I go back and forth with regards to my opinion as it pertains to your true degree of awareness and comprehension when it comes to these things and subsequently can't decide on who all you are trying to fool... Me? You? Everyone in between? I've said it to you before and yet I'll repeat myself...You can't fool me because I know this game. I know this game. I've been playing it longer. And frankly, I'm a significantly better player than you...and not just because I've been playing longer...I truly believe I am an inherently stronger, more sophisticated player when it comes to this game.

Reverse narcissism is tricky...you really need to know what you are doing if you are going to go this route. The purpose here is clear...you feel cheated...I get that. You are a good, righteous person and feel things should come relatively easily to you because of it...just like you expected they would. But you feel you were dealt an especially dreadful hand instead.
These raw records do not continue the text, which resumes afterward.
(** * Event-sourcing proof of concept: aggregates, event store, projections

    A shallow embedding of the TypeScript sources
    ([framework/Event.ts], [framework/Aggregate.ts], [framework/EventStore.ts],
    [domain/User.ts], [domain/UserRepository.ts], [projections/UserDirectory.ts],
    [projections/UserDirectoryRepository.ts]) and of the earlier per-aggregate
    event store, followed by the properties of the specification.

    Conventions of the embedding:
    - a [ReadonlyArray<T>] is a [list T]; [Array.append], [Array.appendAll],
      [Array.filter], [Array.reduce] and [Array.filterMap] are [++ [x]], [++],
      [filter], [foldl] and [omap];
    - [Option<T>] is [option T]; an optional property of a payload
      ([phoneNumber?: string]) is an [option string];
    - the JavaScript [number] kept in [version] only ever holds small
      naturals (it starts at 0 and is incremented by one), where [number]
      arithmetic is exact; it is a [Z];
    - the closure variable of the in-memory store ([let storedEvents]) is
      threaded explicitly: an operation that assigns it returns the new
      store state;
    - a function built with [Function.dual] is embedded in its data-first
      form, which is the one every call in the sources resolves to. *)

From Stdlib Require Import ZArith Ascii String.
From stdpp Require Import base strings list gmap fin_maps sorting.

(** ** framework/Event.ts *)

Module Event.

Abbreviation AggregateId := string.

(** [Event<Tag, Payload>]: every event exposes its discriminator and the
    identifier of the aggregate it belongs to.  The payload stays inside
    the concrete event type. *)
Class AnyEvent (E : Type) := {
  _tag : E → string;
  aggregateId : E → AggregateId;
}.

End Event.

(** ** framework/Aggregate.ts *)

Module Aggregate.

Import Event.

Record Aggregate (State E : Type) := mkAggregate {
  aggregateId : AggregateId;
  state : State;
  committedChanges : list E;
  uncommittedChanges : list E;
  version : Z;
}.
Arguments mkAggregate {State E}.
Arguments aggregateId {State E}.
Arguments state {State E}.
Arguments committedChanges {State E}.
Arguments uncommittedChanges {State E}.
Arguments version {State E}.

(** [makeFactory(state)(aggregateId)] *)
Definition makeFactory {State E : Type} (state0 : State)
    (id : AggregateId) : Aggregate State E :=
  {| aggregateId := id;
     state := state0;
     committedChanges := [];
     uncommittedChanges := [];
     version := 0 |}.

(** [markChangesAsCommitted(aggregate)]: the spread keeps [aggregateId],
    [state] and [version]. *)
Definition markChangesAsCommitted {State E : Type}
    (aggregate : Aggregate State E) : Aggregate State E :=
  {| aggregateId := aggregateId aggregate;
     state := state aggregate;
     committedChanges :=
       committedChanges aggregate ++ uncommittedChanges aggregate;
     uncommittedChanges := [];
     version := version aggregate |}.

(** [makeEventApplier(applyEventToState)(aggregate, event, isNew)] *)
Definition makeEventApplier {State E : Type}
    (applyEventToState : State → E → State)
    (aggregate : Aggregate State E) (event : E) (isNew : bool)
    : Aggregate State E :=
  {| aggregateId := aggregateId aggregate;
     state := applyEventToState (state aggregate) event;
     committedChanges :=
       if isNew then committedChanges aggregate
       else committedChanges aggregate ++ [event];
     uncommittedChanges :=
       if isNew then uncommittedChanges aggregate ++ [event]
       else uncommittedChanges aggregate;
     version := (version aggregate + 1)%Z |}.

(** The aggregates one can obtain from the factory with the operations
    of this module. *)
Inductive reachable {State E : Type} (reduce : State → E → State)
    (state0 : State) (id : AggregateId) : Aggregate State E → Prop :=
| reachable_factory :
    reachable reduce state0 id (makeFactory state0 id)
| reachable_apply a event isNew :
    reachable reduce state0 id a →
    reachable reduce state0 id (makeEventApplier reduce a event isNew)
| reachable_commit a :
    reachable reduce state0 id a →
    reachable reduce state0 id (markChangesAsCommitted a).

(** *** Aggregates as objects

    At run time an aggregate is an object and the functions above receive
    a reference to it.  Both [markChangesAsCommitted] and the event
    applier evaluate an object literal [({ ...aggregate, ... })]: they
    read the properties of their argument, allocate a new object and
    return the reference to it.  The two arrays are read-only values
    ([Array.append] and [Array.appendAll] build new arrays), so a cell
    holds them by value. *)

Abbreviation Ref := positive.

Abbreviation Heap State E := (gmap positive (Aggregate State E)).

(** Evaluation of an object literal: a cell that is not yet in use. *)
Definition alloc {State E : Type} (h : Heap State E)
    (a : Aggregate State E) : Heap State E * Ref :=
  let r := fresh (dom h) in (<[r := a]> h, r).

Definition applyEventRef {State E : Type}
    (applyEventToState : State → E → State)
    (h : Heap State E) (self : Ref) (event : E) (isNew : bool)
    : option (Heap State E * Ref) :=
  aggregate ← h !! self;
  Some (alloc h (makeEventApplier applyEventToState aggregate event isNew)).

End Aggregate.

(** ** framework/EventStore.ts *)

Module EventStore.

Import Event.

(** The interface [EventStore<E>].  An implementation keeps its events in
    a state of type [St]; [saveEvents] returns the state it leaves. *)
Class EventStore (St E : Type) := {
  loadEvents : St → list string → list E;
  loadEventsForAggregate : St → AggregateId → list string → list E;
  saveEvents : St → AggregateId → list E → St;
}.

(** [hasMatchingTag(tags)(e)]: [Array.contains(tags, e._tag)]. *)
Definition hasMatchingTag {E : Type} `{AnyEvent E} (tags : list string)
    (e : E) : Prop :=
  _tag e ∈ tags.

#[global] Instance hasMatchingTag_dec {E : Type} `{AnyEvent E}
    (tags : list string) (e : E) : Decision (hasMatchingTag tags e).
Proof. unfold hasMatchingTag. apply _. Defined.

(** [makeInMemory(initialEvents)]: the state is the array [storedEvents],
    one log for all aggregates. *)
Definition makeInMemory {E : Type} (initialEvents : list E) : list E :=
  initialEvents.

#[global] Instance inMemory {E : Type} `{AnyEvent E}
    : EventStore (list E) E := {
  loadEvents storedEvents tags :=
    filter (hasMatchingTag tags) storedEvents;
  loadEventsForAggregate storedEvents id tags :=
    filter (hasMatchingTag tags)
      (filter (λ e, aggregateId e = id) storedEvents);
  saveEvents storedEvents _aggregateId events :=
    storedEvents ++ events;
}.

(** [commit(aggregate, store)] *)
Definition commit {State St E : Type} `{EventStore St E}
    (aggregate : Aggregate.Aggregate State E) (store : St)
    : St * Aggregate.Aggregate State E :=
  let store' :=
    saveEvents store (Aggregate.aggregateId aggregate)
      (Aggregate.uncommittedChanges aggregate) in
  (store', Aggregate.markChangesAsCommitted aggregate).

End EventStore.

(** ** The earlier event store, one array per aggregate

    Its state is the record [eventsByAggregate], from aggregate identifier
    to the array of that aggregate's events.  The record is only read with
    [Record.get] and written with [Record.set], so it is a finite map. *)

Module EventStoreByAggregate.

Import Event.

Section InMemory.

Context {E : Type} `{AnyEvent E}.

(** [loadEvents(aggregateId, tags)] *)
Definition loadEvents (eventsByAggregate : gmap string (list E))
    (id : AggregateId) (tags : list string) : list E :=
  default [] (filter (EventStore.hasMatchingTag tags)
                <$> eventsByAggregate !! id).

(** [saveEvents(aggregateId, events)] *)
Definition saveEvents (eventsByAggregate : gmap string (list E))
    (id : AggregateId) (events : list E) : gmap string (list E) :=
  let existingEvents := default [] (eventsByAggregate !! id) in
  let updatedEvents := existingEvents ++ events in
  <[id := updatedEvents]> eventsByAggregate.

(** [commit(aggregate, store)] *)
Definition commit {State : Type} (aggregate : Aggregate.Aggregate State E)
    (eventsByAggregate : gmap string (list E))
    : gmap string (list E) * Aggregate.Aggregate State E :=
  (saveEvents eventsByAggregate (Aggregate.aggregateId aggregate)
     (Aggregate.uncommittedChanges aggregate),
   Aggregate.markChangesAsCommitted aggregate).

End InMemory.

End EventStoreByAggregate.

(** ** domain/User.ts *)

Module User.

Import Event.

Record UserState := mkUserState {
  firstName : string;
  lastName : string;
  displayName : string;
  phoneNumber : option string;
}.

(** [UserEvent = UserCreated | FirstNameUpdated | PhoneNumberUpdated]; each
    constructor carries the aggregate identifier and the fields of its
    payload. *)
Inductive UserEvent :=
| UserCreated (id : AggregateId) (firstName lastName : string)
    (phoneNumber : option string)
| FirstNameUpdated (id : AggregateId) (firstName : string)
| PhoneNumberUpdated (id : AggregateId) (phoneNumber : string).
And yet you refuse to give up on being *special*...and thus assume what you see as a temporary assignment...the role every great mythological character ever created must temporarily play...you become the special forsaken one... and are real "squeaky wheel" about it too...because deep down underneath all that reverse narcissism...you likewise refuse to give up on being handed the oil.
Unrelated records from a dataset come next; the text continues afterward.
(** Boolean conditions of the code as propositions. *)
Ltac bool_inv :=
  repeat match goal with
  | H : _ && _ = true |- _ => apply andb_true_iff in H; destruct H
  | H : _ || _ = false |- _ => apply orb_false_iff in H; destruct H
  | H : negb _ = true |- _ => apply negb_true_iff in H
  | H : negb _ = false |- _ => apply negb_false_iff in H
  | H : bool_decide _ = true |- _ => apply bool_decide_eq_true in H
  | H : bool_decide _ = false |- _ => apply bool_decide_eq_false in H
  | H : (_ <? _) = true |- _ => apply Z.ltb_lt in H
  | H : (_ <? _) = false |- _ => apply Z.ltb_ge in H
  | H : (_ <=? _) = true |- _ => apply Z.leb_le in H
  | H : (_ <=? _) = false |- _ => apply Z.leb_gt in H
  | H : (_ =? _) = true |- _ => apply Z.eqb_eq in H
  | H : (_ =? _) = false |- _ => apply Z.eqb_neq in H
  end.

(** [Forall] over an explicit list, element by element. *)
Ltac forall_list := repeat (apply Forall_cons_2; [try done|]); try apply Forall_nil_2.

Lemma foldM_app {S A} (f : S → A → result S) s l k :
  foldM f s (l ++ k) = (s' ← foldM f s l; foldM f s' k).
Proof. revert s. induction l as [|x l IH]; intros s; [done|]. cbn. by destruct (f s x) as [s'|]; cbn. Qed.

Lemma foldM_inv {S A} (f : S → A → result S) (I : S → Prop) (l : list A) s s' :
  (∀ s x s', x ∈ l → I s → f s x = Ok s' → I s') →
  I s → foldM f s l = Ok s' → I s'.
Proof.
  revert s. induction l as [|x l IH]; cbn; intros s Hstep Hs H; [by ok_inv|].
  ok_inv. eapply IH; [|by eapply (Hstep s x); [left|..]|done].
  intros ???? . apply Hstep. by right.
Qed.

Lemma traverse_Ok {A B} (f : A → result B) l k :
  traverse f l = Ok k ↔ Forall2 (λ x y, f x = Ok y) l k.
Proof.
  revert k. induction l as [|x l IH]; intros k; cbn.
  - split; [intros; by ok_inv|by inversion 1].
  - split.
    + intros H. ok_inv. constructor; [done|]. by apply IH.
    + inversion 1 as [|? y ? k' Hy Hk]; subst. apply IH in Hk. by rewrite Hy, Hk.
Qed.

Lemma traverse_pure {A B} (f : A → result B) (g : A → B) l :
  (∀ x, x ∈ l → f x = Ok (g x)) → traverse f l = Ok (g <$> l).
Proof.
  induction l as [|x l IH]; intros H; [done|]. cbn.
  rewrite H by left. cbn. rewrite IH; [done|]. intros y Hy. apply H. by right.
Qed.

(** A loop that rejects a repeated identity. *)
Lemma foldM_unique {A} (body : gset jstr → A → result (gset jstr))
    (key : A → jstr) (P : A → Prop) :
  (∀ s x s', body s x = Ok s' ↔ P x ∧ key x ∉ s ∧ s' = {[key x]} ∪ s) →
  ∀ l s s', foldM body s l = Ok s' ↔
    Forall P l ∧ NoDup (key <$> l) ∧ (∀ x, x ∈ l → key x ∉ s)
    ∧ s' = list_to_set (key <$> l) ∪ s.
Proof.
  intros Hbody l. induction l as [|x l IH]; intros s s'; cbn.
  - split; [intros; ok_inv; repeat split; try constructor|].
    + intros ? []%not_elem_of_nil.
    + set_solver.
    + intros (?&?&?&->). f_equal. set_solver.
  - rewrite bind_Ok. setoid_rewrite Hbody. setoid_rewrite IH.
    rewrite Forall_cons, NoDup_cons, list_elem_of_fmap. split.
    + intros (s1 & (HP & Hnot & ->) & HF & HN & Hfresh & ->).
      split_and!; try done.
      * intros (y & Heq & Hy). apply (Hfresh y Hy). set_solver.
      * intros y [->|Hy]%elem_of_cons; [done|]. specialize (Hfresh y Hy). set_solver.
      * set_solver.
    + intros ((HP & HF) & (Hx & HN) & Hfresh & ->).
      exists ({[key x]} ∪ s). split_and!; try done.
      * apply Hfresh. by left.
      * intros y Hy [Heq%elem_of_singleton|Hs]%elem_of_union.
        -- apply Hx. exists y. by split.
        -- eapply (Hfresh y); [by right|done].
      * set_solver.
Qed.

(** ** Strings *)

Lemma blank_nonempty s : blank s = false → s ≠ [].
Proof. intros H ->. discriminate H. Qed.

Lemma str_ltb_irrefl s : str_ltb s s = false.
Proof. induction s as [|c s IH]; cbn; [done|]. by rewrite Z.eqb_refl. Qed.

Lemma str_ltb_trans s t u : str_ltb s t = true → str_ltb t u = true → str_ltb s u = true.
Proof.
  revert t u. induction s as [|c s IH]; intros [|d t] [|e u]; cbn; try done.
  destruct (Z.eqb_spec c d), (Z.eqb_spec d e), (Z.eqb_spec c e); subst; try done;
    rewrite ?Z.ltb_lt; try lia; eauto.
Qed.

Lemma str_ltb_total s t : str_ltb s t = false → str_ltb t s = false → s = t.
Proof.
  revert t. induction s as [|c s IH]; intros [|d t]; cbn; try done.
  rewrite (Z.eqb_sym d c). destruct (Z.eqb_spec c d); subst.
  - intros. f_equal. auto.
  - rewrite !Z.ltb_ge. lia.
Qed.

Lemma str_ltb_asym s t : str_ltb s t = true → str_ltb t s = false.
Proof.
  intros H1. destruct (str_ltb t s) eqn:H2; [|done].
  pose proof (str_ltb_trans _ _ _ H1 H2) as H. by rewrite str_ltb_irrefl in H.
Qed.

(** ** Comparators *)

(** What [Array.prototype.sort] asks of a comparator: its sign is
    antisymmetric and being at most zero is transitive. *)
Class Comparator {A} (cmp : A → A → Z) : Prop := {
  cmp_antisym x y : cmp x y ≤ 0 ↔ 0 ≤ cmp y x;
  cmp_trans x y z : cmp x y ≤ 0 → cmp y z ≤ 0 → cmp x z ≤ 0;
}.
Whether it is accidental on your part or a result of poor game playing...you are too extreme and contrived in your reverse narcissism trick-the-universe-into-handing-over-the-oil myth which is why I suspect many people don't trust it and subsequently you...thinking you are an online troll...or *seem like a stalker* if any of that actually occurred in the collective reality. You are doing it wrong is what I'm attempting to get at here but I'll take on the temporary assignment of pretending I know nothing of this game...

How many last jobs have you had that you failed at and went onto try the next thing? You worked at a snowcone stand and are currently an A-tech? Am I missing any?


I just need to find my niche, and the only way I know how is trial and error.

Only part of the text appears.